» **WORKING DATA**
(* ===== verification/ReorderMeaning.v ===== *)
(** * Letrec reordering keeps the meaning

    The reordered program evaluates an expression exactly when the original
    does, and to the same value up to the same rearrangement inside closures. *)

From S2P Require Import Prelude CString Builtins Util Source Resolve Lifting LiftingFacts LiftingCreate Bytecode StackDiscipline Applift AppliftFacts Semantics Reorder.

#[local] Set Warnings "-clear-no-such-hyp".

(** ** Related environments *)

(** The variable has not been dropped. *)
Fixpoint kept (rho rho' : env) (x : string) : Prop :=
  match rho, rho' with
  | ENil, ENil => True
  | EBind y _ rho, EBind _ _ rho' => y = x \/ kept rho rho' x
  | ERec bs rho, ERec bs' rho' => x ∈ map lr_name bs' \/ ((x ∉ map lr_name bs) /\ kept rho rho' x)
  | _, _ => False
  end.

(** The two lists of bindings of a reordered letrec. *)
Definition bindings_rel (bs bs' : list letrec) : Prop :=
  map lr_name bs' ⊆+ map lr_name bs /\
  forall rec rec', rec ∈ bs -> rec' ∈ bs' -> lr_name rec' = lr_name rec -> reordered (lr_value rec) (lr_value rec').

Inductive clo_rel : clo -> clo -> Prop :=
| cr_clo rho c rho' c' :
    env_rel rho rho' -> reordered c c' -> (forall x, free_in x c' -> kept rho rho' x) ->
    clo_rel (Clo rho c) (Clo rho' c')
with env_rel : env -> env -> Prop :=
| er_nil : env_rel ENil ENil
| er_bind x cl cl' rho rho' : clo_rel cl cl' -> env_rel rho rho' -> env_rel (EBind x cl rho) (EBind x cl' rho')
| er_rec bs bs' rho rho' :
    env_rel rho rho' -> bindings_rel bs bs' ->
    (forall rec x, rec ∈ bs' -> free_in x (lr_value rec) -> kept (ERec bs rho) (ERec bs' rho') x) ->
    env_rel (ERec bs rho) (ERec bs' rho').

Lemma find_rec_Some bs x rec : find_rec bs x = Some rec -> rec ∈ bs /\ lr_name rec = x.
Proof. unfold find_rec. intros [H1 H2]%find_some. split; [by apply list_elem_of_In | by apply String.eqb_eq]. Qed.

Lemma find_rec_in bs x : x ∈ map lr_name bs -> exists rec, find_rec bs x = Some rec.
Proof.
  intros (rec & -> & Hr%list_elem_of_In)%elem_of_map. unfold find_rec.
  destruct (List.find _ bs) as [r|] eqn:E; [by exists r|]. apply (find_none _ _ E) in Hr. by rewrite String.eqb_refl in Hr.
Qed.

Lemma find_rec_notin bs x : x ∉ map lr_name bs -> find_rec bs x = None.
Proof.
  intros Hx. destruct (find_rec bs x) as [rec|] eqn:E; [|done]. apply find_rec_Some in E as [Hr <-].
  destruct Hx. apply elem_of_map. by exists rec.
Qed.

Lemma lookup_rel rho rho' x : env_rel rho rho' -> kept rho rho' x ->
  option_Forall2 clo_rel (env_lookup rho x) (env_lookup rho' x).
Proof.
  induction 1 as [|y cl cl' rho rho' Hcl He IH|bs bs' rho rho' He IH [Hs Hv] Hk]; cbn [kept env_lookup]; intros Hx.
  - constructor.
  - destruct (String.eqb_spec y x); [by constructor|]. apply IH. by destruct Hx.
  - destruct (decide (x ∈ map lr_name bs')) as [Hin|Hn].
    + destruct (find_rec_in bs' x Hin) as [rec' E']. destruct (find_rec_in bs x) as [rec E]; [by eapply elem_of_submseteq|].
      rewrite E, E'. apply find_rec_Some in E as [Hr E1]. apply find_rec_Some in E' as [Hr' E1'].
      constructor. constructor; [by constructor | apply Hv; congruence |]. intros y. by apply Hk.
    + destruct Hx as [Hx|[Hnx Hx]]; [done|]. rewrite !find_rec_notin by done. by apply IH.
Qed.

(** Entering a letrec. *)
Lemma enter_rec rho rho' sl bs b sl' bs' b' :
  clo_rel (Clo rho (SNODE_LETREC sl bs b)) (Clo rho' (SNODE_LETREC sl' bs' b')) ->
  clo_rel (Clo (ERec bs rho) b) (Clo (ERec bs' rho') b').
Proof.
  intros H. inversion H as [? ? ? ? He Hr Hk]; subst. destruct Hr as (-> & Hb & Hs & Hv & Hen). rewrite Forall_id_map in Hv.
  assert (Hkept : forall x, free_in x b' \/ (exists rec, rec ∈ bs' /\ free_in x (lr_value rec)) -> kept (ERec bs rho) (ERec bs' rho') x).
  { intros x Hx. cbn [kept]. destruct (decide (x ∈ map lr_name bs)) as [Hin|Hn]; [left; by apply Hen|].
    right. split; [done|]. apply Hk, free_in_letrec. split; [intros Hin; apply Hn; by eapply elem_of_submseteq|].
    destruct Hx as [Hx|(rec & Hr & Hx)]; [by right|]. left. exists (lr_value rec). rewrite elem_of_map. eauto. }
  constructor; [|done|auto]. constructor; [done | | eauto]. split; [done|]. intros rec rec' Hr Hr' E. by apply Hv.
Qed.

(** ** Related programs *)

Definition sc_rel (f f' : list string * option snode) : Prop :=
  f'.1 = f.1 /\ option_Forall2 reordered f.2 f'.2.
Definition code_rel : code -> code -> Prop := Forall2 sc_rel.

Lemma bind_args_rel xs : forall args args', Forall2 clo_rel args args' ->
  env_rel (bind_args xs args) (bind_args xs args') /\ forall x, kept (bind_args xs args) (bind_args xs args') x.
Proof.
  induction xs as [|y xs IH]; intros args args' H; cbn; [by split; [constructor|]|].
  inversion H as [|cl cl' l l' Hcl Hl]; subst; [by split; [constructor|]|].
  destruct (IH _ _ Hl) as [H1 H2]. split; [by constructor | by right].
Qed.

Lemma code_rel_arity P Q h : code_rel P Q -> arity Q h = arity P h.
Proof.
  unfold code_rel, code in *. intros H. destruct h as [p|bif]; [|done]. cbn. unfold code. destruct (P !! p) as [[xs ob]|] eqn:E.
  - eapply Forall2_lookup_l in H as ([xs' ob'] & -> & [E' _]); [|exact E]. cbn in *. by subst.
  - rewrite lookup_ge_None in E. rewrite (Forall2_length _ _ _ H) in E. by apply lookup_ge_None in E as ->.
Qed.

Lemma reordered_leaf c c' : reordered c c' ->
  match c with
  | SNODE_APPLICATION _ _ _ _ | SNODE_LETREC _ _ _ => True
  | _ => c' = c
  end.
Proof. by destruct c. Qed.

Lemma reorder_simulates P Q : code_rel P Q -> simulation P Q clo_rel.
Proof.
  intros HPQ. split.
  - intros rho sl x [rho' c'] rho1 c1 H Hl. inversion H as [? ? ? ? He Hr Hk]; subst. apply reordered_leaf in Hr as ->.
    pose proof (lookup_rel rho rho' x He (Hk x eq_refl)) as Hr. rewrite Hl in Hr.
    inversion Hr as [? [rho1' c1'] H1 E1 E2|]; subst. eauto 10.
  - intros rho c rho' c' H. inversion H as [? ? ? ? He Hr Hk]; subst. apply reordered_leaf in Hr.
    destruct c; try done; subst; eauto.
  - intros rho sl st l r [rho' c'] H. inversion H as [? ? ? ? He Hr Hk]; subst.
    destruct c' as [sl' st' l' r'| | | | | | | |]; try done. destruct Hr as (-> & -> & Hl & Hr).
    exists rho', sl, st, l', r'. split_and!; [done | |]; (constructor; [done | done |]); intros x Hx; apply Hk; cbn; auto.
  - intros rho sl bs b [rho' c'] H. inversion H as [? ? ? ? He Hr Hk]; subst.
    destruct c' as [| | | |sl' bs' b'| | | |]; try done. exists rho', sl', bs', b'. split; [done|]. by eapply enter_rec.
  - intros h. by apply code_rel_arity.
  - intros p xs body args args' Hp Hargs. eapply Forall2_lookup_l in HPQ as ([xs' ob] & Hq & [E Ho]); [|exact Hp].
    cbn in *. subst. inversion Ho as [? body' Hb|]; subst. exists body'. split; [done|].
    destruct (bind_args_rel xs args args' Hargs). by constructor.
Qed.

Lemma reorder_simulated P Q : code_rel P Q -> simulation Q P (flip clo_rel).
Proof.
  intros HPQ. split.
  - intros rho' sl x [rho c] rho1 c1 H Hl. unfold flip in *. inversion H as [? ? ? ? He Hr Hk]; subst.
    destruct c; try done; (try by apply reordered_leaf in Hr). injection (reordered_leaf _ _ Hr) as -> ->.
    pose proof (lookup_rel _ _ _ He (Hk _ eq_refl)) as Hrel. rewrite Hl in Hrel.
    inversion Hrel as [[rho1' c1'] ? H1 E1 E2|]; subst. eauto 10.
  - intros rho c rho' c' H. inversion H as [? ? ? ? He Hr Hk]; subst.
    destruct c, c'; try done; try (by destruct Hr as (_ & _ & _)); try (injection (reordered_leaf _ _ Hr) as -> ->); eauto;
      try (by apply reordered_leaf in Hr).
  - intros rho' sl st l' r' [rho c] H. inversion H as [? ? ? ? He Hr Hk]; subst.
    destruct c as [sl1 st1 l r| | | | | | | |]; try (by apply reordered_leaf in Hr); [|done]. destruct Hr as (-> & -> & Hl & Hr).
    exists rho, sl1, st1, l, r. split_and!; [done | |]; (constructor; [done | done |]); intros x Hx; apply Hk; cbn; auto.
  - intros rho' sl bs' b' [rho c] H. inversion H as [? ? ? ? He Hr Hk]; subst.
    destruct c as [| | | |sl1 bs b| | | |]; try (by apply reordered_leaf in Hr); [done|].
    exists rho, sl1, bs, b. split; [done|]. by eapply enter_rec.
  - intros h. symmetry. by apply code_rel_arity.
  - intros p xs body' args' args Hp Hargs. eapply Forall2_lookup_r in HPQ as ([xs0 ob] & Hq & [E Ho]); [|exact Hp].
    cbn in *. subst. inversion Ho as [body ? Hb|]; subst. exists body. split; [done|].
    apply Forall2_flip in Hargs. destruct (bind_args_rel xs0 args args' Hargs). by constructor.
Qed.

(** Marks play no part. *)
Lemma free_in_erase x c : free_in x (erase c) <-> free_in x c.
Proof.
  snode_induction c; cbn [erase free_in]; try tauto; rewrite ?IHl, ?IHr, ?IHb; try done.
  rewrite Forall_forall in IHbs. rewrite !map_map. cbn. rewrite !Exists_exists. setoid_rewrite elem_of_map.
  split; intros [Hn [(A & (rec & -> & Hr) & HA)|H]]; (split; [done|]); try (by right); left;
    eexists; (split; [by exists rec|]); cbn in *; by apply IHbs.
Qed.

Lemma enough_erase names bs b :
  enough names bs b -> enough names (map (fun rec => Letrec (lr_name rec) (erase (lr_value rec)) false) bs) (erase b).
Proof.
  intros He x Hx Hf. rewrite map_map. cbn. apply He; [done|]. destruct Hf as [Hf|(rec & (r & -> & Hr)%elem_of_map & Hf)].
  - left. by apply free_in_erase.
  - right. exists r. split; [done|]. cbn in Hf. by apply (proj1 (free_in_erase _ _)).
Qed.

Lemma reordered_erase c : forall c', reordered c c' -> reordered (erase c) (erase c').
Proof.
  snode_induction c; intros c' Hr; try (cbn in Hr; by subst c').
  - destruct c' as [sl' st' l' r'| | | | | | | |]; try done. destruct Hr as (-> & -> & Hl & Hr). cbn. auto.
  - destruct c' as [| | | |sl' bs' b'| | | |]; try done. destruct Hr as (-> & Hb & Hs & Hv & Hen).
    rewrite Forall_id_map in Hv. rewrite Forall_forall in IHbs. cbn [erase reordered]. rewrite !map_map. cbn [lr_name lr_strict lr_value].
    split_and!; [done | auto | done | | by apply enough_erase]. rewrite Forall_id_map.
    intros rec Hr rec' (r & -> & Hr')%elem_of_map E. split; [done|]. cbn in *. apply IHbs; [done|]. by apply Hv.
Qed.

Lemma reordered_refl c : NoDup (binders c) -> reordered c c.
Proof.
  snode_induction c; try done; cbn [reordered binders].
  - intros (H1 & _ & H2)%list.NoDup_app. auto.
  - intros (H1 & _ & (H2 & _ & H3)%list.NoDup_app)%list.NoDup_app. rewrite Forall_forall in IHbs.
    split_and!; [done | auto | done | | by intros x]. rewrite Forall_id_map. intros rec Hr rec' Hr' E.
    assert (rec' = rec) as ->; [|split; [done|]; apply IHbs; [done | by eapply concat_binders_nodup]].
    apply (same_name [bs]); unfold names_of; cbn; rewrite ?app_nil_r; done.
Qed.

(** Supercombinators that are no longer in the table may have any body with
    distinct names. *)
Definition distinct_names (src : source) : Prop :=
  forall p sc body, src_heap src !! p = Some sc -> sc_body sc = Some body -> NoDup (binders body).

Lemma reorders_code ps src src' : distinct_names src -> reorders_program ps src src' -> code_rel (code_of src) (code_of src').
Proof.
  intros Hd HR. unfold code_rel. apply Forall2_same_length_lookup. unfold code_of.
  split; [by rewrite !length_fmap, (rp_length _ _ _ HR)|].
  intros p f f' Hf Hf'. rewrite list_lookup_fmap in Hf, Hf'.
  destruct (src_heap src !! p) as [sc|] eqn:Esc; [|done]. injection Hf as <-.
  destruct (decide (p ∈ ps)) as [Hin|Hn].
  - destruct (rp_done _ _ _ HR p sc Hin Esc) as (sc' & Esc' & b & b' & Eb & -> & Hr). rewrite Esc' in Hf'.
    injection Hf' as <-. split; [done|]. cbn. rewrite Eb. constructor. by apply reordered_erase.
  - rewrite (rp_other _ _ _ HR p Hn), Esc in Hf'. injection Hf' as <-. split; [done|]. cbn.
    destruct (sc_body sc) as [b|] eqn:Eb; constructor. apply reordered_refl. rewrite binders_erase. by eapply Hd.
Qed.

(** C16. Letrec reordering keeps the meaning of the program, whatever the built-ins
    do as long as they treat closures alike: a function applied to arguments
    has a value in the new program exactly when it has one in the old, and the
    values are the same up to reordering inside closures. *)
Theorem reorder_meaning fuel src bif_sem :
  wf_source src -> (forall p, p ∈ src_scombs src -> prepared src p) -> distinct_names src ->
  (forall p sc body, p ∈ src_scombs src -> src_heap src !! p = Some sc -> sc_body sc = Some body -> snode_size body < fuel) ->
  parametric bif_sem clo_rel -> parametric bif_sem (flip clo_rel) ->
  exists src', reorder_all fuel src (src_scombs src) = Done src' /\
    forall h args args', Forall2 clo_rel args args' ->
      (forall v, apply (code_of src) bif_sem h args v -> exists v', apply (code_of src') bif_sem h args' v' /\ value_rel clo_rel v v') /\
      (forall v', apply (code_of src') bif_sem h args' v' -> exists v, apply (code_of src) bif_sem h args v /\ value_rel clo_rel v v').
Proof.
  intros Hwf Hp Hd Hsz Hpar Hpar'.
  destruct (reorder_all_ok fuel (src_scombs src) src Hwf (wf_nodup _ Hwf)) as (src' & E & HR).
  { intros p Hin. destruct (Hp p Hin) as (sc & body & Hsc & Hb & Hrest). exists sc, body.
    split_and!; [done | done | | by eapply Hsz]. by eapply prepared_tidy; [apply Hp| |]. }
  exists src'. split; [done|]. intros h args args' Hargs. pose proof (reorders_code _ _ _ Hd HR) as HC. split.
  - intros v Ha. by eapply (simulate _ _ _ _ (reorder_simulates _ _ HC) Hpar).
  - intros v' Ha. destruct (proj1 (proj2 (simulate _ _ _ _ (reorder_simulated _ _ HC) Hpar')) h args' v' Ha args) as (v & Hv & Hr).
    + by apply Forall2_flip.
    + exists v. split; [done|]. by apply value_rel_flip.
Qed.

(** Addition of numbers as the only built-in. *)
Definition sample_bif_sem (bif : nat) (vs : list value) (cls : list clo) (r : value + clo) : Prop :=
  bif = B_ADD /\ exists a b, vs = [VNum a; VNum b] /\ cls = [] /\ r = inl (VNum (a + b)).

Lemma sample_parametric R : parametric sample_bif_sem R.
Proof.
  intros bif vs cls r vs' cls' (-> & a & b & -> & -> & ->) Hvs Hcls. inversion Hcls; subst.
  inversion Hvs as [|? va ? ? Ha T1]; subst. inversion T1 as [|? vb ? ? Hb T2]; subst. inversion T2; subst.
  inversion Ha; inversion Hb; subst. exists (inl (VNum (a + b))). split; [|constructor]. split; [done|]. by exists a, b.
Qed.

Lemma reorder_meaning_witness :
  exists src', reorder_all 50 (source_of [sample_letter]) [0] = Done src' /\
    forall h args args', Forall2 clo_rel args args' ->
      (forall v, apply (code_of (source_of [sample_letter])) sample_bif_sem h args v ->
        exists v', apply (code_of src') sample_bif_sem h args' v' /\ value_rel clo_rel v v') /\
      (forall v', apply (code_of src') sample_bif_sem h args' v' ->
        exists v, apply (code_of (source_of [sample_letter])) sample_bif_sem h args v /\ value_rel clo_rel v v').
Proof.
  apply (reorder_meaning 50 (source_of [sample_letter]) sample_bif_sem).
  - apply source_of_wf, NoDup_singleton.
  - intros p ->%list_elem_of_singleton. apply sample_letter_prepared.
  - intros [|p] sc body; [|done]. intros [= <-] [= <-]. by apply (bool_decide_unpack (NoDup ["c"; "b"; "d"; "a"])).
  - intros p sc body ->%list_elem_of_singleton [= <-] [= <-]. cbn. lia.
  - apply sample_parametric.
  - apply sample_parametric.
Defined.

» **ACTIVITY**
All that should be written out is the stretch of lines above between the one holding "distinct names. *)" and the one holding "intros Hwf Hp Hd Hsz Hpar Hpar'.", inclusive, exactly as given.

» **ANSWER TO THIS EXERCISE**
    distinct names. *)
Definition distinct_names (src : source) : Prop :=
  forall p sc body, src_heap src !! p = Some sc -> sc_body sc = Some body -> NoDup (binders body).

Lemma reorders_code ps src src' : distinct_names src -> reorders_program ps src src' -> code_rel (code_of src) (code_of src').
Proof.
  intros Hd HR. unfold code_rel. apply Forall2_same_length_lookup. unfold code_of.
  split; [by rewrite !length_fmap, (rp_length _ _ _ HR)|].
  intros p f f' Hf Hf'. rewrite list_lookup_fmap in Hf, Hf'.
  destruct (src_heap src !! p) as [sc|] eqn:Esc; [|done]. injection Hf as <-.
  destruct (decide (p ∈ ps)) as [Hin|Hn].
  - destruct (rp_done _ _ _ HR p sc Hin Esc) as (sc' & Esc' & b & b' & Eb & -> & Hr). rewrite Esc' in Hf'.
    injection Hf' as <-. split; [done|]. cbn. rewrite Eb. constructor. by apply reordered_erase.
  - rewrite (rp_other _ _ _ HR p Hn), Esc in Hf'. injection Hf' as <-. split; [done|]. cbn.
    destruct (sc_body sc) as [b|] eqn:Eb; constructor. apply reordered_refl. rewrite binders_erase. by eapply Hd.
Qed.

(** C16. Letrec reordering keeps the meaning of the program, whatever the built-ins
    do as long as they treat closures alike: a function applied to arguments
    has a value in the new program exactly when it has one in the old, and the
    values are the same up to reordering inside closures. *)
Theorem reorder_meaning fuel src bif_sem :
  wf_source src -> (forall p, p ∈ src_scombs src -> prepared src p) -> distinct_names src ->
  (forall p sc body, p ∈ src_scombs src -> src_heap src !! p = Some sc -> sc_body sc = Some body -> snode_size body < fuel) ->
  parametric bif_sem clo_rel -> parametric bif_sem (flip clo_rel) ->
  exists src', reorder_all fuel src (src_scombs src) = Done src' /\
    forall h args args', Forall2 clo_rel args args' ->
      (forall v, apply (code_of src) bif_sem h args v -> exists v', apply (code_of src') bif_sem h args' v' /\ value_rel clo_rel v v') /\
      (forall v', apply (code_of src') bif_sem h args' v' -> exists v, apply (code_of src) bif_sem h args v /\ value_rel clo_rel v v').
Proof.
  intros Hwf Hp Hd Hsz Hpar Hpar'.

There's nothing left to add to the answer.